Economically, it’s only a question of time. The inflation tide has already turned in central Europe, where central banks were quicker than the European Central Bank and others to respond to the surge in prices that started in 2021. The NBP’s key rate hit its plateau of 6.75 percent a year ago, and the economy has slowed visibly in response. 

As such, analysts at Deutsche Bank expect it to cut by a full 1 percent before year-end, while ING sees a total of 0.75 percent in cuts. If the first cut doesn’t come on Wednesday, it will almost certainly do so at the NBP’s next meeting, less than two weeks ahead of the election on October 15.

PiS has ruled Poland since 2015. With some six weeks to go before national elections, opinion polls suggest it will again be the largest party in the new parliament, but may need the help of the extreme Confederation party to secure a majority. 

Independence in question

But irrespective of the economics, the approach of the election has given rise to suspicions that Glapiński — himself a PiS senator before his appointment to the bank in 2016 — is using monetary policy to help out his political friends. 

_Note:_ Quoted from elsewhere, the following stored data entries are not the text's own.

(* ===== verification/LockEngine.v ===== *)
(** internal/lock/lock.go: the lock engine.

    The engine's mutex makes every method atomic, and one pass of the cleanup
    goroutine as well. *)
From S2P Require Import Prelude GoLib Serializer.

(** ** encoding/hex *)

Definition hextable (n : N) : Ascii.ascii :=
  match String.get (N.to_nat n) "0123456789abcdef" with
  | Some c => c
  | None => Ascii.zero
  end.

Fixpoint EncodeToString (b : bytes) : string :=
  match b with
  | [] => EmptyString
  | x :: b' =>
      String (hextable (N.shiftr (Byte.to_N x) 4))
        (String (hextable (N.land (Byte.to_N x) 15)) (EncodeToString b'))
  end.

(** The inverse on one byte, for injectivity. *)
Definition hexvalue (c : Ascii.ascii) : N :=
  let n := Ascii.N_of_ascii c in if (n <? 97)%N then (n - 48)%N else (n - 87)%N.

Lemma hextable_inverse x :
  Byte.of_N (16 * hexvalue (hextable (N.shiftr (Byte.to_N x) 4))
             + hexvalue (hextable (N.land (Byte.to_N x) 15))) = Some x.
Proof. destruct x; vm_compute; reflexivity. Qed.

Lemma EncodeToString_inj : Inj (=) (=) EncodeToString.
Proof.
  intros a. induction a as [|x a IH]; intros [|y b] H; cbn [EncodeToString] in H; try done.
  injection H as H1 H2 H3. f_equal; [|auto].
  apply (inj Some). rewrite <- (hextable_inverse x), <- (hextable_inverse y).
  by rewrite H1, H2.
Qed.

Module Lock.

Record Entry := MkEntry {
  Key : string;
  Token : string;
  FencingToken : Z;
  ExpiresAt : Time;
  Owner : string;
}.

Definition IsExpired (e : Entry) (now : Time) : bool := After now (ExpiresAt e).

(** [done] says whether the channel of that name is closed. *)
Record Engine := MkEngine {
  locks : gmap string Entry;
  fencingSeq : Z;
  done : bool;
}.

Definition NewEngine : Engine := MkEngine ∅ 0 false.

Definition with_locks (m : gmap string Entry) (e : Engine) : Engine :=
  MkEngine m (fencingSeq e) (done e).

(** [random] is what crypto/rand put into the 16-byte buffer. *)
Definition generateToken (random : bytes) : string := EncodeToString random.

(** The part of Acquire that grants the lock. *)
Definition grant (key : string) (ttl : Duration) (owner : string) (random : bytes) (clk : Clock)
    (e : Engine) : (string * Z * bool) * Engine :=
  let token := generateToken random in
  let fencing := uint64 (fencingSeq e + 1) in
  ((token, fencing, true),
   MkEngine (<[key := MkEntry key token fencing (Add (clk 1%nat) ttl) owner]> (locks e))
     fencing (done e)).

Definition Acquire (key : string) (ttl : Duration) (owner : string) (random : bytes) (clk : Clock)
    (e : Engine) : (string * Z * bool) * Engine :=
  match locks e !! key with
  | Some existing =>
      if negb (IsExpired existing (clk 0%nat)) then (("", 0, false), e)
      else grant key ttl owner random clk e
  | None => grant key ttl owner random clk e
  end.

Definition Release (key token : string) (e : Engine) : bool * Engine :=
  match locks e !! key with
  | None => (false, e)
  | Some entry =>
      if negb (String.eqb (Token entry) token) then (false, e)
      else (true, with_locks (delete key (locks e)) e)
  end.

Definition Extend (key token : string) (ttl : Duration) (clk : Clock) (e : Engine) : bool * Engine :=
  match locks e !! key with
  | None => (false, e)
  | Some entry =>
      if IsExpired entry (clk 0%nat) then (false, e)
      else if negb (String.eqb (Token entry) token) then (false, e)
      else
        (true,
         with_locks
           (<[key := MkEntry (Key entry) (Token entry) (FencingToken entry)
                       (Add (clk 1%nat) ttl) (Owner entry)]> (locks e)) e)
  end.

Definition IsHeld (key : string) (clk : Clock) (e : Engine) : bool :=
  match locks e !! key with
  | Some entry => negb (IsExpired entry (clk 0%nat))
  | None => false
  end.

(** The loops over the map: [order] is the iteration order of this run, and
    every iteration reads the clock. *)
Fixpoint active_loop (order : list (string * Entry)) (clk : Clock) : list Entry :=
  match order with
  | [] => []
  | (_, entry) :: order' =>
      let rest := active_loop order' (advance 1 clk) in
      if negb (IsExpired entry (clk 0%nat)) then entry :: rest else rest
  end.

Definition ActiveLocks (order : list (string * Entry)) (clk : Clock) : list Entry :=
  active_loop order clk.

Fixpoint cleanup_loop (order : list (string * Entry)) (clk : Clock) (m : gmap string Entry)
  : gmap string Entry :=
  match order with
  | [] => m
  | (key, entry) :: order' =>
      cleanup_loop order' (advance 1 clk)
        (if IsExpired entry (clk 0%nat) then delete key m else m)
  end.

(** One tick of startCleanup. *)
Definition cleanup (order : list (string * Entry)) (clk : Clock) (e : Engine) : Engine :=
  with_locks (cleanup_loop order clk (locks e)) e.

(** Closing a closed channel panics. *)
Definition Shutdown (e : Engine) : option Engine :=
  if done e then None else Some (MkEngine (locks e) (fencingSeq e) true).

(** ** Runs of the engine *)

Inductive Op :=
  | OpAcquire (key : string) (ttl : Duration) (owner : string) (random : bytes)
  | OpRelease (key token : string)
  | OpExtend (key token : string) (ttl : Duration)
  | OpCleanup (order : list (string * Entry)).

(** What the caller sees: the grant (token, fencing token, flag) or a flag. *)
Inductive Outcome :=
  | RAcquire (r : string * Z * bool)
  | RFlag (ok : bool).

Definition run_op (op : Op) (clk : Clock) (e : Engine) : Outcome * Engine :=
  match op with
  | OpAcquire key ttl owner random =>
      let '(r, e') := Acquire key ttl owner random clk e in (RAcquire r, e')
  | OpRelease key token => let '(b, e') := Release key token e in (RFlag b, e')
  | OpExtend key token ttl => let '(b, e') := Extend key token ttl clk e in (RFlag b, e')
  | OpCleanup order => (RFlag true, cleanup order clk e)
  end.

(** A cleanup pass visits the bindings of the map it runs on. *)
Definition op_fits (op : Op) (e : Engine) : Prop :=
  match op with
  | OpCleanup order => order ≡ₚ map_to_list (locks e)
  | _ => True
  end.

(** [run e tr rs e']: the operations of the trace [tr], one after another. *)
Inductive run : Engine -> list (Op * Clock) -> list Outcome -> Engine -> Prop :=
  | run_nil e : run e [] [] e
  | run_cons e op clk r e1 tr rs e2 :
      ClockOk clk -> op_fits op e -> run_op op clk e = (r, e1) ->
      run e1 tr rs e2 -> run e ((op, clk) :: tr) (r :: rs) e2.

(** The fencing tokens a run has handed out, in order. *)
Definition granted (r : Outcome) : option Z :=
  match r with
  | RAcquire (_, f, true) => Some f
  | _ => None
  end.

(** Does the operation, or its outcome, end or move the lease of [key] held
    under [token]? *)
Definition disturbs (key token : string) (op : Op) : bool :=
  match op with
  | OpRelease k t | OpExtend k t _ => String.eqb k key && String.eqb t token
  | _ => false
  end.

(** An outcome that grants [key]. *)
Definition grants (key : string) (op : Op) (r : Outcome) : bool :=
  match op, r with
  | OpAcquire k _ _ _, RAcquire (_, _, b) => String.eqb k key && b
  | _, _ => false
  end.

End Lock.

Glapiński’s independence from government has been in doubt for a long time. Pictures of him schmoozing with former party colleagues last year stoked already-existing suspicions that he was too close to the government to be independent. 

There is certainly no love lost between Glapiński and former Prime Minister and EU Council President Donald Tusk, who is heading the opposition to PiS in the current campaign. 

Tusk characterized Glapiński as “incompetent” and “indecent” at the height of last year’s inflation surge, and “guaranteed” to remove him, suggesting that PiS lawyers themselves had had reservations over the legality of his appointment. 

Glapiński responded in an interview with the media outlet Niezalezna by claiming Tusk was preparing to remove him by force, among other things. At other times, he has deflected criticism from domestic opponents with flamboyant PR stunts, such as wrapping the NBP building in a huge banner to make the point that “Russian aggression against Ukraine” and the pandemic were responsible for inflation, and arguing that “blaming the NBP and the government for high inflation is a Kremlin narrative.”

Analysts argue that if anything stops the NBP cutting rates on Wednesday, it will be the risk that currency weakness undermines any feel-good effect from the start of policy easing. The zloty has weakened 1.5 percent against the euro in the last month, and fell to a three-month low on Tuesday, at nearly 4.50 to the euro. After a solid rally earlier in the year, it may be vulnerable to further losses if it is seen to be cutting rates while the European Central Bank is still raising them.